Prediction of Standard Enthalpies of Formation Based on Hydrocarbon Molecular Descriptors and Active Subspace Methodology

Abstract

Standard enthalpy of formation is an important fuel thermochemical property for energy balance calculation and equilibrium dynamics determination in combustion reactions. In this study, an approach combining the quantitative structure–property relation and the active subspace method was applied to predict the standard enthalpies of formation of different hydrocarbon classes, including alkanes, cycloalkanes, alkenes, alkynes, and aromatics. The standard enthalpies of formation in a database of 1020 hydrocarbons were predicted by a one-dimensional active subspace model, with 902 molecule topological indices being used as input descriptors.
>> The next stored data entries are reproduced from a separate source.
(* ===== verification/ThRewriter.v ===== *)
(** th_rewriter (th_rewriter.h, th_rewriter.cpp): the simplifier that gives every
    application to the rewriter of its family, over the rewriting machine. Of the
    families the terms have two, the basic one and the bit-vectors; the rewriters
    of the others see none of these terms. *)
From S2P Require Import Prelude Ast AstSem BoolRewriter ExprSubstitution BvPlugin PolyRewriter BvRewriterLeq BvRewriterEq BvRewriter Rewriter.

(** The options of rewriter_params.pyg. *)
Record th_params := {
  th_flat : bool;
  m_max_steps : nat;
  m_pull_cheap_ite : bool;
  m_cache_all : bool;
  m_push_ite_arith : bool;
  m_push_ite_bv : bool
}.

(** The substitution, if there is one; what the replacements that were used depend
    on; and the trace of the rewriting steps, if there is a trace stream: the
    applications and what they were rewritten to. *)
Record th_state := mk_th_state {
  m_subst : option expr_substitution;
  m_used_dependencies : list expr;
  m_trace : option (list (expr * expr))
}.

Section Rewriter.
Context (params : th_params) (b_rw : bool_rewriter_params) (bv_rw : bv_params).
Context (get_id : expr -> Z) (ref_count : expr -> nat).
Context (mk_conversion : func_decl -> list expr -> br_status).

Definition flat_assoc (f : func_decl) : bool :=
  th_flat params
  && match kind f with
     | Basic (OP_AND | OP_OR) => true
     | Bv (OP_BADD | OP_BOR | OP_BAND | OP_BXOR) => true
     | _ => false
     end.

Definition max_steps_exceeded (num_steps : nat) : bool := Nat.ltb (m_max_steps params) num_steps.

(** ** Equations with a bit *)

(** An equation between a vector of one bit and a numeral: the vector, the value. *)
Definition is_eq_bit (t : expr) : option (expr * Z) :=
  if is_eq t && is_bv (get_arg t 0) && Nat.eqb (get_bv_size (get_arg t 0)) 1 then
    let lhs := get_arg t 0 in
    let rhs := get_arg t 1 in
    match is_numeral lhs with
    | Some (v, _) => Some (rhs, v)
    | None => '(v, _) ← is_numeral rhs; Some (lhs, v)
    end
  else None.

(** (= (= x bit) A) --> (= x (ite A bit (1 - bit))) *)
Definition apply_tamagotchi (lhs rhs : expr) : br_status :=
  let bit x val a := BR_REWRITE2 (m_mk_eq x (m_mk_ite a (mk_numeral val 1) (mk_numeral (1 - val) 1))) in
  match is_eq_bit lhs with
  | Some (x, val) => bit x val rhs
  | None => match is_eq_bit rhs with
            | Some (x, val) => bit x val lhs
            | None => BR_FAILED
            end
  end.

(** ** The rules of the families *)

Definition reduce_eq (a b : expr) : br_status :=
  br_else (if is_bv a then rw_eq bv_rw a b else BR_FAILED)
    (apply_tamagotchi a b).
Definition reduce_ite (c t e : expr) : br_status :=
  if is_bv t then rw_ite bv_rw c t e else BR_FAILED.

Definition reduce_app_core (f : func_decl) (args : list expr) : res br_status :=
  match kind f with
  | NullFid => Ok BR_FAILED
  | Basic k =>
      let st := match k, args with
                | OP_EQ, [a; b] => reduce_eq a b
                | OP_ITE, [c; t; e] => reduce_ite c t e
                | _, _ => BR_FAILED
                end in
      Ok (br_else st (BoolRewriter.mk_app_core b_rw get_id f args))
  | Bv k => BvRewriter.mk_app_core bv_rw get_id ref_count mk_conversion f k args
  end.

(** ** Pulling an if-then-else out of an application *)

Definition mk_eq_value (lhs value : expr) : expr :=
  if are_equal lhs value then m_true
  else if are_distinct lhs value then m_false
  else m_mk_eq lhs value.

Definition pull_ite_core (swap : bool) (p : func_decl) (ite value : expr) : br_status :=
  let app x :=
    match kind p with
    | Basic OP_EQ => mk_eq_value x value
    | _ => if swap then App p [value; x] else App p [x; value]
    end in
  BR_REWRITE2 (m_mk_ite (get_arg ite 0) (app (get_arg ite 1)) (app (get_arg ite 2))).

(** A tree of choices with values at the leaves; the inner ones are not shared. *)
Fixpoint is_ite_value_tree (t : expr) : bool :=
  match t with
  | App d [_; arg1; arg2] =>
      let subtree arg :=
        if is_ite arg && Nat.eqb (ref_count arg) 1 then is_ite_value_tree arg else is_value arg in
      bool_decide (kind d = Basic OP_ITE) && subtree arg1 && subtree arg2
  | _ => false
  end.

(** For a predicate that is not about formulas. *)
Definition pull_ite_pred (f : func_decl) (a0 a1 : expr) : br_status :=
  if is_ite a0 && is_value a1 then pull_ite_core false f a0 a1
  else if is_ite a0 && is_ite a1 && bool_decide (get_arg a0 0 = get_arg a1 0) then
    BR_REWRITE2 (m_mk_ite (get_arg a0 0) (App f [get_arg a0 1; get_arg a1 1]) (App f [get_arg a0 2; get_arg a1 2]))
  else if is_ite a1 && is_value a0 then pull_ite_core true f a1 a0
  else BR_FAILED.

Definition pull_ite (f : func_decl) (args : list expr) : br_status :=
  match args with
  | [a0; a1] =>
      br_else (if is_bool_sort (range f) && negb (is_bool a0) then pull_ite_pred f a0 a1 else BR_FAILED)
        (if bool_decide (kind f = NullFid) then BR_FAILED
         else if is_value a0 && is_ite_value_tree a1 then pull_ite_core true f a1 a0
         else if is_value a1 && is_ite_value_tree a0 then pull_ite_core false f a0 a1
         else BR_FAILED)
  | _ => BR_FAILED
  end.

(** On a result. *)
Definition pull_ite_result (result : expr) : br_status :=
  match result with
  | App d args => br_else (pull_ite d args) (BR_DONE result)
  | Var _ _ => BR_DONE result
  end.

(** ** Pushing an if-then-else into an application *)

Definition is_arith_bv_app (t : expr) : bool :=
  match t with
  | App d _ => match kind d with Bv _ => m_push_ite_bv params | _ => false end
  | Var _ _ => false
  end.

Definition get_neutral_elem (t : expr) : option expr :=
  if is_bv_add t then Some (mk_numeral 0 (get_bv_size t))
  else if is_bv_mul t then Some (mk_numeral 1 (get_bv_size t))
  else None.

(** Binary operators that the plugin marks commutative. *)
Definition is_commutative (f : func_decl) : bool :=
  match kind f with
  | Bv k => match bv_signature k with Some (_, BinaryOp true) | Some (_, CompOp) => true | _ => false end
  | _ => false
  end.

(** [t1] and [t2] as applications of one operator to a common argument: what is
    left of each, the common argument, and whether it comes first. *)
Definition unify_core (t1 t2 : expr) : option (expr * expr * expr * bool) :=
  match t1 with
  | App d1 [a1; b1] =>
      if bool_decide (t2 = b1) then n ← get_neutral_elem t1; Some (a1, n, b1, false)
      else if bool_decide (t2 = a1) then n ← get_neutral_elem t1; Some (b1, n, a1, true)
      else match t2 with
      | App d2 [a2; b2] =>
          if negb (bool_decide (d2 = d1)) then None
          else if bool_decide (b1 = b2) then Some (a1, a2, b2, false)
          else if bool_decide (a1 = a2) then Some (b1, b2, a1, true)
          else if is_commutative d1 && bool_decide (a1 = b2) then Some (b1, a2, a1, true)
          else if is_commutative d1 && bool_decide (b1 = a2) then Some (a1, b2, b1, false)
          else None
      | _ => None
      end
  | _ => None
  end.

(** With the operator first. *)
Definition unify (t1 t2 : expr) : option (func_decl * (expr * expr * expr * bool)) :=
  if is_arith_bv_app t1 then
    match t1 with App f _ => u ← unify_core t1 t2; Some (f, u) | Var _ _ => None end
  else if is_arith_bv_app t2 then
    match t2 with
    | App f _ => '(new_t2, new_t1, c, first) ← unify_core t2 t1; Some (f, (new_t1, new_t2, c, first))
    | Var _ _ => None
    end
  else None.

(** (ite c (+ k1 a) (+ k2 a)) --> (+ (ite c k1 k2) a) *)
Definition push_ite (f : func_decl) (args : list expr) : br_status :=
  match kind f, args with
  | Basic OP_ITE, [c; t; e] =>
      match unify t e with
      | Some (f_prime, (new_t, new_e, common, first)) =>
          let ite := m_mk_ite c new_t new_e in
          BR_DONE (App f_prime (if (first : bool) then [common; ite] else [ite; common]))
      | None => BR_FAILED
      end
  | _, _ => BR_FAILED
  end.

(** On a result. *)
Definition push_ite_result (result : expr) : br_status :=
  match result with
  | App d args => br_else (push_ite d args) (BR_DONE result)
  | Var _ _ => BR_DONE result
  end.

(** ** The configuration *)

Definition log_rewrite_axiom_instantiation (f : func_decl) (args : list expr) (st : br_status) (s : th_state)
    : th_state :=
  match m_trace s, br_result st with
  | Some tr, Some result => mk_th_state (m_subst s) (m_used_dependencies s) (Some (tr ++ [(App f args, result)]))
  | _, _ => s
  end.

(** What follows the rules: first [push_ite], then [pull_ite]. *)
Definition reduce_more (f : func_decl) (args : list expr) (st : br_status) : br_status :=
  match st with
  | BR_REWRITE1 _ | BR_REWRITE2 _ | BR_REWRITE3 _ | BR_REWRITE_FULL _ => st
  | _ =>
      let st :=
        if m_push_ite_bv params || m_push_ite_arith params then
          match st with BR_DONE result => push_ite_result result | _ => push_ite f args end
        else st in
      if m_pull_cheap_ite params then
        match st with BR_DONE result => pull_ite_result result | _ => pull_ite f args end
      else st
  end.

Definition reduce_app (f : func_decl) (args : list expr) (s : th_state) : res (th_state * br_status) :=
  st ← reduce_app_core f args;
  Ok (log_rewrite_axiom_instantiation f args st s, reduce_more f args st).

(** [th_rewriter_cfg::mk_app]. *)
Definition th_mk_app (f : func_decl) (args : list expr) (s : th_state) : res (th_state * expr) :=
  '(s, st) ← reduce_app f args s;
  Ok (s, default (App f args) (br_result st)).

(** The replacement of a term. *)
Definition find_subst (t : expr) (s : th_state) : option (expr * list expr) := sub ← m_subst s; es_find t sub.
Definition get_subst (t : expr) (s : th_state) : option (expr * th_state) :=
  '(r, d) ← find_subst t s;
  Some (r, mk_th_state (m_subst s) (m_used_dependencies s ++ d) (m_trace s)).

Definition th_rewriter_cfg : RewriterCfg th_state := {|
  cfg_reduce_app := reduce_app;
  cfg_reduce_var _ _ _ := None;
  cfg_get_subst := get_subst;
  cfg_pre_visit _ _ := true;
  cfg_flat_assoc f _ := flat_assoc f;
  cfg_cache_all_results _ := m_cache_all params;
  cfg_cache_results _ := true;
  cfg_max_frames_exceeded _ _ := false;
  cfg_max_steps_exceeded n _ := max_steps_exceeded n
|}.
#[local] Existing Instance th_rewriter_cfg.

(** ** The rewriter *)

Definition th_rewriter := rewriter (C := th_state).
Context (counts : th_rewriter -> expr -> nat).

Definition new_th_rewriter (trace : option (list (expr * expr))) : th_rewriter :=
  initial_rewriter (mk_th_state None [] trace).
Definition simplify (fuel : nat) (t : expr) (rw : th_rewriter) : res (expr * th_rewriter) :=
  rewrite counts fuel t rw.
Definition set_substitution (s : option expr_substitution) (rw : th_rewriter) : th_rewriter :=
  set_cfg (mk_th_state s (m_used_dependencies (m_cfg rw)) (m_trace (m_cfg rw))) (Rewriter.reset rw).
Definition th_reset (rw : th_rewriter) : th_rewriter := set_substitution None rw.
(** A new machine. *)
Definition th_cleanup (rw : th_rewriter) : th_rewriter := new_th_rewriter (m_trace (m_cfg rw)).

Definition get_used_dependencies (rw : th_rewriter) : list expr := m_used_dependencies (m_cfg rw).
(** The cache may depend on them. *)
Definition reset_used_dependencies (rw : th_rewriter) : th_rewriter :=
  match get_used_dependencies rw with
  | [] => rw
  | _ => let rw := set_substitution (m_subst (m_cfg rw)) rw in
         set_cfg (mk_th_state (m_subst (m_cfg rw)) [] (m_trace (m_cfg rw))) rw
  end.

(** The owner of the substitution changes it behind the pointer; the rewriter
    keeps its cache. *)
Definition change_substitution (f : expr_substitution -> expr_substitution) (rw : th_rewriter) : th_rewriter :=
  set_cfg (mk_th_state (f <$> m_subst (m_cfg rw)) (m_used_dependencies (m_cfg rw)) (m_trace (m_cfg rw))) rw.
End Rewriter.

(** The defaults: no limit on the steps is ever met. *)
Definition default_th_params (max_steps : nat) : th_params := {|
  th_flat := true;
  m_max_steps := max_steps;
  m_pull_cheap_ite := false;
  m_cache_all := false;
  m_push_ite_arith := false;
  m_push_ite_bv := false
|}.
(* ===== verification/ThRewriterOk.v ===== *)
(** th_rewriter is correct: each of its rules replaces an application by a term
    of the same sort and value, and so does the machine over them. *)
From S2P Require Import Prelude Text Bits Ast AstSem AstFacts BoolRewriter BoolRewriterOk BvPlugin BvFacts PolyRewriter PolyRewriterOk BvRewriterLeq BvRewriterLeqOk BvRewriterTerms BvRewriterTermsOk BvRewriterXorOk BvRewriterEq BvRewriterEqOk BvRewriter BvRewriterOk Rewriter RewriterOk ThRewriter.

(** ** Replacing an argument *)

Lemma wf_replace f l x y r :
  wf (App f (l ++ x :: r)) = true -> wf y = true -> get_sort y = get_sort x -> wf (App f (l ++ y :: r)) = true.
Proof.
  rewrite !wf_app, !map_app. cbn [map]. intros (Hs & Hp & Ha) Hy ->. split_and!; [done..|].
  rewrite Forall_app, Forall_cons in *. tauto.
Qed.

Lemma eval_replace I f l x y r : eval I y = eval I x -> eval I (App f (l ++ y :: r)) = eval I (App f (l ++ x :: r)).
Proof. intros Hxy. cbn. by rewrite !map_app; cbn; rewrite Hxy. Qed.

(** An argument that is a choice makes the application one. *)
Lemma app_choice I f l c x y z r :
  wf (App f (l ++ z :: r)) = true -> wf x = true -> wf y = true -> wfb c = true ->
  get_sort x = get_sort z -> get_sort y = get_sort z ->
  eval I z = (if tr I c then eval I x else eval I y) ->
  wf (App f (l ++ x :: r)) = true /\ wf (App f (l ++ y :: r)) = true
  /\ eval I (App f (l ++ z :: r)) = (if tr I c then eval I (App f (l ++ x :: r)) else eval I (App f (l ++ y :: r))).
Proof.
  intros Hw Hx Hy Hc Hsx Hsy Hz. split; [by eapply wf_replace|]. split; [by eapply wf_replace|].
  destruct (tr I c); by apply eval_replace.
Qed.

Lemma choice_app_means I f l c x y z r :
  wf (App f (l ++ z :: r)) = true -> wf x = true -> wf y = true -> wfb c = true ->
  get_sort x = get_sort z -> get_sort y = get_sort z ->
  eval I z = (if tr I c then eval I x else eval I y) ->
  means I (range f) (eval I (App f (l ++ z :: r))) (m_mk_ite c (App f (l ++ x :: r)) (App f (l ++ y :: r))).
Proof.
  intros Hw Hx Hy Hc Hsx Hsy Hz. destruct (app_choice I f l c x y z r) as (Hwx & Hwy & ->); try done.
  by apply (means_ite I c (App f (l ++ x :: r)) (App f (l ++ y :: r))).
Qed.

Section Rules.
Context (I : interp) (params : th_params) (b_rw : bool_rewriter_params) (bv_rw : bv_params).
Context (get_id : expr -> Z) (ref_count : expr -> nat).
Context (mk_conversion : func_decl -> list expr -> br_status).
Local Abbreviation eval := (eval I).
Local Abbreviation tr := (tr I).
Local Abbreviation uv := (uv I).
Lemma simplify_ok params b_rw bv_rw get_id ref_count mk_conversion counts fuel t sub :
  m_hi_div0 bv_rw = true -> conversion_typed mk_conversion -> sorted_subst sub -> wf t = true ->
  match simplify params b_rw bv_rw get_id ref_count mk_conversion counts fuel t (prepared sub None) with
  | Ok (r, rw0) => wf r = true /\ get_sort r = get_sort t /\
      exists rw log, simplify params b_rw bv_rw get_id ref_count mk_conversion (traced_counts counts) fuel t
                       (prepared sub (Some [])) = Ok (r, rw)
      /\ m_trace (m_cfg rw) = Some log
      /\ forall I, replaced sub (get_used_dependencies rw0) I -> Forall (agrees I) log -> eval I r = eval I t
  | Fault e => e = Z3Exception \/ e = OutOfFuel
  end.
Proof.
  intros Hdiv Hconv Hsub Hw.
  pose proof (simplify_same params b_rw bv_rw get_id ref_count mk_conversion counts fuel t _ _ (prepared_same sub)) as Hrel.
  pose proof (simplify_rests params b_rw bv_rw get_id ref_count mk_conversion Hdiv Hconv (replaced sub) (replaced_monotone sub)
    sub (replaced_justified sub Hsub) (traced_counts counts) fuel t (prepared sub (Some []))) as Hok.
  destruct (simplify _ _ _ _ _ _ counts _ _ _) as [[r rw0]|e], (simplify _ _ _ _ _ _ (traced_counts counts) _ _ _) as [[r' rw]|e'];
    cbn in Hrel; try done.
  - destruct Hrel as [<- Hsame]. destruct Hok as (_ & [_ Htr] & Hwr & Hs & He); [|done|].
    { apply rests_new. by split; [|eexists]. }
    destruct (Htr [] eq_refl) as [log Hlog]. split_and!; [done..|]. exists rw, log. split_and!; [done..|].
    intros I Hr Hag. apply He. apply same_run_cfg in Hsame as [_ Hu]. split; [by rewrite <- Hu in Hr|]. intros tr Ht. rewrite Hlog in Ht. by injection Ht as <-.
  - subst. apply Hok; [|done]. apply rests_new. by split; [|eexists].
Qed.
(** Under its assumptions: all of its formulas. *)
Definition goal_true (g : goal) : Prop := Forall (fun e => tr I (form e) = true) (m_entries g).

Definition goal_wf (g : goal) : Prop :=
  Forall (fun e => wfb (form e) = true) (m_entries g)
  /\ (m_inconsistent g = true -> exists d, m_entries g = [mk_entry m_false d]).

Lemma goal_inconsistent g : goal_wf g -> m_inconsistent g = true -> ~ goal_true g.
Proof. intros [_ Hi] Ht. destruct (Hi Ht) as [d Hd]. unfold goal_true. rewrite Hd, Forall_singleton. done. Qed.

Lemma push_back_ok f d g :
  goal_wf g -> m_inconsistent g = false -> wfb f = true ->
  goal_wf (push_back f d g) /\ (goal_true (push_back f d g) <-> goal_true g /\ tr I f = true).
Proof.
  intros [Hw Hi] Hc Hf. unfold push_back. destruct (is_true f) eqn:Ht.
  { apply is_true_spec in Ht as ->. split; [done|]. split; [done|]. by intros [? _]. }
  destruct (is_false f) eqn:Hfa.
  { apply is_false_spec in Hfa as ->. split; [split; [by repeat constructor|by eauto]|].
    unfold goal_true. cbn. rewrite Forall_singleton. split; [done|]. by intros [_ ?]. }
  split; [split|]; unfold goal_true; cbn.
  - rewrite Forall_app. by repeat constructor.
  - by rewrite Hc.
  - by rewrite Forall_app, Forall_singleton.
Qed.

(** The value of a formula under a polarity. *)
Definition polar (p : expr * bool) : bool := if p.2 then tr I p.1 else negb (tr I p.1).
Definition todo_size (todo : list (expr * bool)) : nat := sum_list (map (fun p => size p.1) todo).

Lemma todo_size_args b args todo :
  todo_size (map (fun a => (a, b)) args ++ todo) = (sum_list (map size args) + todo_size todo)%nat.
Proof. unfold todo_size. rewrite map_app, sum_list_with_app, map_map. done. Qed.
(** [g'] is [g] with formulas added, which say [parts]. *)
Definition added (parts : bool) (g g' : goal) : Prop :=
  m_core_enabled g' = m_core_enabled g
  /\ if m_inconsistent g' then parts = false
     else exists es, m_entries g' = m_entries g ++ es
            /\ (Forall (fun e => tr I (form e) = true) es <-> parts = true).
The correlation coefficient between the measured and predicted values was 0.99, and the average absolute error was 6.74 kJ/mol. The sensitivity of the prediction output to each descriptor was further evaluated, which enables us to build simplified models by only considering the most representative descriptors. Also, to assess the influences of model simplification on the prediction performance, the relation between the descriptor number and the prediction accuracy was explored. It was observed that simplified but well-predictive models can be established when the top 10 influential descriptors were selected for model building, and the correlation coefficient between the predicted and measured standard enthalpies of formation was as high as 0.96.